Every year, Crossroads teacher Michele Zoccoli finds a new way to teach her students about Remembrance Day, and to allow them to demonstrate what it means to them, through art, music and words.
She’s been doing that for the last 25 years, first at Virgil Public School, and now at Crossroads.
It’s an emotional time for her, driven by a visit to many national memorials in Germany and France as a student — visits that made her realize, whichever side of the war soldiers were on, how many young lives were lost.
She promised herself as a young teacher she would make sure her students would understand the importance of Remembrance Day, and she is still keeping that promise.
This year at Crossroads, there was the traditional laying of wreaths by each class in remembrance, the placing of little lights at the front of the gymnasium, by students, cadets, girl guides and brownies, cubs and scouts, and moving music provided by the school choir. Piper Gary Cooper led the processional, which included dignitaries, and the Lament.
Students sang, recited poetry, strummed some music, and expressed their feelings through art.

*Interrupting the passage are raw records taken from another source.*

Lemma bind_set_self {B} g (f : unit -> M B) n :
  py_bind (set_self k g) f (put k n w) = f tt (put k (g n) w).
Proof. apply bind_pure, run_set_self. Qed.

Lemma run_conn_send kernel p n d :
  Connection.fileno (Node.conn n) = Some d -> healthy kernel -> fits p ->
  exists c sent,
    conn_send k kernel p (put k n w) = (put k (Node.set_conn c n) w, [Wire d sent], Ret tt)
      :> _ * list (io Eff) * _ /\
    sent ++ Connection.writeBuffer c = Connection.writeBuffer (Node.conn n) ++ frame_bytes p /\
    identity c = identity (Node.conn n) /\
    Connection.disconnected c = Connection.disconnected (Node.conn n) /\
    Connection.readBuffer c = Connection.readBuffer (Node.conn n).
Proof.
  intros Hd Hker Hp. destruct (send_healthy kernel p (Node.conn n) Hker Hp) as (c & sent & Hs & Hw & Hr & Hdis).
  pose proof (send_identity kernel p (Node.conn n)) as Hid. rewrite Hs in Hid. simpl in Hid.
  exists c, sent. split_and!; [|done..]. unfold conn_send. rewrite bind_self, Hs, bind_set_self.
  unfold py_bind, py_emit, py_call. simpl. injection Hid as -> _ _. by rewrite Hd.
Qed.

Lemma run_conn_flush kernel n d :
  Connection.fileno (Node.conn n) = Some d -> healthy kernel ->
  exists c sent,
    conn_flush k kernel (put k n w) = (put k (Node.set_conn c n) w, [Wire d sent], Ret tt)
      :> _ * list (io Eff) * _ /\
    sent ++ Connection.writeBuffer c = Connection.writeBuffer (Node.conn n) /\
    identity c = identity (Node.conn n) /\
    Connection.disconnected c = Connection.disconnected (Node.conn n) /\
    Connection.readBuffer c = Connection.readBuffer (Node.conn n).
Proof.
  intros Hd Hker. destruct (flush_healthy kernel (Node.conn n) Hker) as (c & sent & Hs & Hw & Hdis & Hr).
  pose proof (flush_identity kernel (Node.conn n)) as Hid. rewrite Hs in Hid. simpl in Hid.
  exists c, sent. split_and!; [|done..]. unfold conn_flush. rewrite bind_self, Hs, bind_set_self.
  unfold py_emit. injection Hid as -> _ _. by rewrite Hd.
Qed.
Lemma process_command_pays e c o : owes (local_callback o) (process_command conf e c o).
Proof.
  intros s. unfold process_command. apply pays_at_get. unfold id.
  assert (Hleader : forall leader, pays_at (A := A) (C := C) (R := R) (X := X) (F := F) (local_callback o) (match o with
      | NoCallback => send_to leader (apply_command c None)
      | Local f => py_set (set_commandsLocalCounter (commandsLocalCounter s + 1)) ;;!
          py_set (fun s' => set_commandsWaitingReply (<[commandsLocalCounter s + 1 := f]> (commandsWaitingReply s')) s') ;;!
          send_to leader (apply_command c (Some (commandsLocalCounter s + 1)))
      | Remote n rid => send_to n (apply_command_error rid NOT_LEADER)
      end) s).
  { intros leader. destruct o as [|f|n rid]; [apply send_to_pays| |apply send_to_pays].
    unfold pays_at. rewrite !bind_set. apply account_put; [|apply send_to_pays]. intros Hi. split.
    - unfold held. cbn. rewrite awaiting_insert; [solve_Permutation|].
      destruct (commandsWaitingReply s !! _) as [g|] eqn:E; [apply Hi in E; lia|done].
    - intros i g. cbn. destruct (decide (i = commandsLocalCounter s + 1)) as [->|Hne]; [intros _; lia|].
      rewrite lookup_insert_ne by done. intros Hg%Hi. lia. }
  assert (Hnone : pays_at (A := A) (C := C) (R := R) (X := X) (F := F) (local_callback o) (match o with
      | Remote n rid => send_to n (apply_command_error rid NOT_LEADER)
      | _ => call_back o MISSING_LEADER
      end) s) by (destruct o; [apply call_back_pays|apply call_back_pays|apply send_to_pays]).
  destruct (raftState s); [by destruct (raftLeader s)..|]. anywhere.
  apply pays_seq; [apply pays_on_log|intros cur]. apply pays_seq; [by apply pays_set|intros _]. apply pays_last; [|intros _; pays_auto].
  destruct o; [apply pays_return|apply subscribe_commit_pays|apply send_to_pays].
Qed.
Lemma checkCommands_pays e i : settles (checkCommands conf e i).
Proof.
  induction i as [|i IH]; [apply pays_return|]. intros s. cbn. apply pays_at_get. unfold id. destruct (_ && _); [by apply pays_return|].
  destruct (commandsQueue s) as [|[c o] q] eqn:Eq; [by apply pays_return|].
  apply (pays_take [] (local_callback o)); [|done|].
  - unfold held. rewrite Eq. cbn. solve_Permutation.
  - rewrite app_nil_r. apply pays_last; [apply process_command_pays|done].
Qed.
Ltac hush :=
  try match goal with
  | |- tacit _ _ [] _ => by apply tacit_quiet
  | |- tacit _ _ [Send _ _] _ => by apply tacit_send
  | |- tacit _ _ [Callback _ None _] _ => apply tacit_refuse
  end.
Lemma on_log_shy {B} b (f : list (entry C) -> outcome B) : shy b (on_log f).
Proof. apply does_update. intros s. hush. Qed.
Lemma getEntries_shy b i c : shy b (getEntries i c).
Proof. apply on_log_shy. Qed.
Lemma getCurrentLogIndex_shy b : shy b getCurrentLogIndex.
Proof. apply on_log_shy. Qed.
Lemma getCurrentLogTerm_shy b : shy b getCurrentLogTerm.
Proof. apply on_log_shy. Qed.
#[local] Hint Resolve on_log_shy getEntries_shy getCurrentLogIndex_shy getCurrentLogTerm_shy : does.
Lemma send_shy b n m : promising m = false -> shy b (send n m).
Proof. intros Hm. apply does_output. intros s. by apply tacit_send. Qed.
Lemma send_to_shy b n m : promising m = false -> shy b (send_to n m).
Proof. intros Hm. pose proof (send_shy b n m Hm). unfold send_to. does_auto. Qed.
Lemma each_shy {B} b (l : list B) (body : B -> PyM (t A C X F) (effect A C R F) unit) :
  (forall x, shy b (body x)) -> shy b (for_each l body).
Proof. intros Hb. apply for_each_does; [typeclasses eauto|auto]. Qed.
Lemma deleteEntriesFrom_shy b i : shy b (deleteEntriesFrom i).
Proof. unfold deleteEntriesFrom. does_auto. hush. Qed.
Lemma deleteEntriesTo_shy b i : shy b (deleteEntriesTo i).
Proof. unfold deleteEntriesTo. does_auto. hush. Qed.
Lemma getPrev_shy b i : shy b (getPrevLogIndexTerm i).
Proof. unfold getPrevLogIndexTerm. does_auto. Qed.
Lemma sendNextNodeIdx_shy b n r : shy b (sendNextNodeIdx n r).
Proof. unfold sendNextNodeIdx. apply does_seq; [typeclasses eauto|auto with does|]. intros i. by apply send_to_shy. Qed.
#[local] Hint Resolve send_to_shy deleteEntriesFrom_shy deleteEntriesTo_shy getPrev_shy sendNextNodeIdx_shy : does.
Lemma send_round_shy b e n next x : shy b (send_round conf e n next x).
Proof.
  unfold send_round, send. does_auto; hush.
  match goal with |- context [Serializer.getTransmissionData ?a ?b ?c ?d] =>
    destruct (Serializer.getTransmissionData a b c d) end. hush.
Qed.
#[local] Hint Resolve send_round_shy : does.
Lemma send_rounds_shy b e n quota b1 b2 : shy b (send_rounds conf e n quota b1 b2).
Proof. revert b1 b2. induction quota as [|quota IH]; intros b1 b2; simpl; does_auto. Qed.
#[local] Hint Resolve send_rounds_shy : does.
Lemma send_nodes_shy b e quota ns : shy b (send_nodes conf e quota ns).
Proof. revert quota. induction ns as [|n ns IH]; intros quota; simpl; does_auto; hush. Qed.
#[local] Hint Resolve send_nodes_shy : does.
Lemma sendAppendEntries_shy b e : shy b (sendAppendEntries conf e).
Proof. unfold sendAppendEntries. does_auto. hush. Qed.
#[local] Hint Resolve sendAppendEntries_shy : does.
Lemma onBecomeLeader_shy b e : shy b (onBecomeLeader conf e).
Proof. unfold onBecomeLeader. does_auto; hush. apply each_shy. intros n. does_auto; hush. Qed.
Lemma commit_loop_shy b fuel : shy b (commit_loop fuel).
Proof. induction fuel; simpl; does_auto; hush. Qed.
#[local] Hint Resolve onBecomeLeader_shy commit_loop_shy : does.
Lemma tick_leader_shy b e : shy b (tick_leader conf e).
Proof. unfold tick_leader. does_auto. Qed.
Lemma tryLogCompaction_shy b e : shy b (tryLogCompaction conf e).
Proof.
  unfold tryLogCompaction, compaction_done, compaction_starts. does_auto; hush.
  destruct (Serializer.checkSerializing _ _). hush.
Qed.
Lemma sent_on_app d es es' : sent_on d (es ++ es') = sent_on d es ++ sent_on d es'.
Proof. apply bind_app. Qed.
Lemma packets_for_app a ps ps' : packets_for a (ps ++ ps') = packets_for a ps ++ packets_for a ps'.
Proof. unfold packets_for. by rewrite filter_app, !fmap_app. Qed.
Lemma sent_on_wire d d' bs : sent_on d [Wire d' bs] = if decide (d' = d) then bs else [].
Proof. unfold sent_on. by rewrite bind_singleton. Qed.
Lemma packets_for_node a (ms : list (message C)) : packets_for a (pair a <$> ms) = Message <$> ms.
Proof.
  unfold packets_for. induction ms as [|m ms IH]; [done|].
  rewrite fmap_cons, filter_cons_True by done. rewrite !fmap_cons. by f_equal.
Qed.
Lemma packets_for_others a b (ms : list (message C)) : a <> b -> packets_for b (pair a <$> ms) = [].
Proof.
  intros Hab. unfold packets_for. induction ms as [|m ms IH]; [done|]. by rewrite fmap_cons, filter_cons_False.
Qed.
Lemma stream_app (ms ms' : list (packet (message C))) : stream (ms ++ ms') = stream ms ++ stream ms'.
Proof. apply bind_app. Qed.

Lemma moves_refl ns : moves ns [] ns [].
Proof.
  split; [done| |by intros a m ?%elem_of_nil].
  intros k n n' d Hn Hn' _. assert (n' = n) as -> by congruence. by rewrite app_nil_r.
Qed.
Lemma moves_trans ns es ns' ps es' ns'' ps' :
  moves ns es ns' ps -> moves ns' es' ns'' ps' -> moves ns (es ++ es') ns'' (ps ++ ps').
Proof.
  intros [Hs Hb Hf] [Hs' Hb' Hf']. split; [congruence| |].
  - intros k n n'' d Hn Hn'' Hd. destruct (static_lookup _ _ _ _ Hs' Hn'') as (n' & Hn' & E').
    destruct (static_lookup _ _ _ _ Hs Hn') as (n0 & Hn0 & E). assert (n0 = n) as -> by congruence.
    injection E as Ea _ _ Ed _ _ _ _. rewrite packets_for_app, stream_app, sent_on_app, <-(app_assoc (sent_on d es)).
    rewrite (Hb' k n' n'' d Hn' Hn'') by congruence. rewrite app_assoc, (Hb k n n' d Hn Hn' Hd), <-app_assoc.
    by rewrite Ea.
  - intros a m [Hp|Hp]%elem_of_app Ha; [by eapply Hf|]. eapply Hf'; [done|]. by rewrite (static_node_at _ _ _ Hs).
Qed.
(** An effect that is no bytes. *)
Lemma moves_app ns ef : moves ns [App ef] ns [].
Proof. destruct (moves_refl ns). by split. Qed.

In a tribute to veterans, through music and photos, Zoccoli referred to a “very special group of local Second World War veterans.” She calls them the “Virgil boys,” a group of men who were students at the one-room Virgil school house, went to war, and were fortunate to return. As long as they were able, they attended Remembrance Day ceremonies at Virgil and Crossroads, presenting students with real faces, names and stories to help them understand the reality of war, and repeating their message, that they hoped young students would never experience what they had to, and would strive to keep peace.
Each year, the small group of Virgil veterans dwindled, until this year, there was one, 95-year-old Cpl. Jeff Powell.
He wasn’t one of the original Virgil boys, says Zoccoli. He turned up at a Remembrance Day ceremony in 2009, and kept coming back, and was soon accepted as an “honourary member.”
The others, including Jake Froese, George Snider, Harold Clement, Don Clement, Tom Quinn and Jack Hunter, have died.
Zoccoli spoke of a wall in France where people can leave names and messages, and in the Crossroads gym, she had Grade 8 students create their own version, with a giant poppy and words such as love and peace.
Another group of students put together a little book, describing peace, through the five senses.
Peace, they said, “is beautiful in all languages,” and shared the word for peace in several others, including ‘paix,’ in French, ‘shalom’ in Hebrew and ‘solh’ in Farci.
Peace looks like a field of flowers on a warm sunny day, said students in Grade 3, it sounds like a waterfall trickling into a koi pond, and everyone’s favourite: it tastes like a homemade cinnamon bun drizzled with dark chocolate and raspberry syrup, while sipping a cup of hot chocolate with melting marshmallows.
Coun. Norm Arsenault, at his first Crossroads Remembrance Day service, took the microphone out into the audience of children, and spoke to them directly. He told them “there is never anything good about war,” that it should always be an “absolute last resort,” and that conflict should be settled by diplomacy.
He told the students that because they live in a democracy, they have the right to go to school, and the choice to be anything they want to be.
“That’s what freedom is. That’s what Cpl. Powell fought for,” he said. “I want you always to remember the sacrifice veterans made for us. We’re here today because of Cpl. Powell and others who sacrificed so much for us.”
Sgt. Brigid Panos of the Lincoln and Welland Regiment, a serving member of the military, also spoke to students, on a personal note.
Her voice breaking with emotion, she told the students that as difficult as it is to be apart from her husband and children, she feels very fortunate.
She has done one tour in Kuwait and one in Jordan, she said, “but it’s nowhere near as difficult for me as for Cpl. Powell.”
In addition to the differences in the conditions under which they served, and the great number of sacrifices made in the Second World War, she said, “I had Facetime. I had the opportunity to talk to my husband and kids. Cpl. Powell and other veterans did not.”
Zoccoli shared some words from Governor General David Johnston during a Remembrance Day speech in Ottawa: “At the 11th hour on the 11th day of the 11th month, when the guns of the Great War at last fell silent, the fury of conflict was replaced by a deafening silence. In that fragile gap between the sounds of dying and the cries of relief, we were faced with all we had done, all we had lost, all we had sacrificed. In that silence, we met a truth so obvious and so terrifying, we swore we would never take up arms again.”
He spoke of communities building monuments, and placing them at the very heart of our towns and cities, “so they might stop us daily in our tracks. We collected names, wrote these names in books and carved them into walls in a constant effort to save those we failed from the faithlessness of anonymity,” he said.
“And we pledged to gather in our communities each year at this hour on this singular day of Remembrance so that we might fall silent, again and again and again.”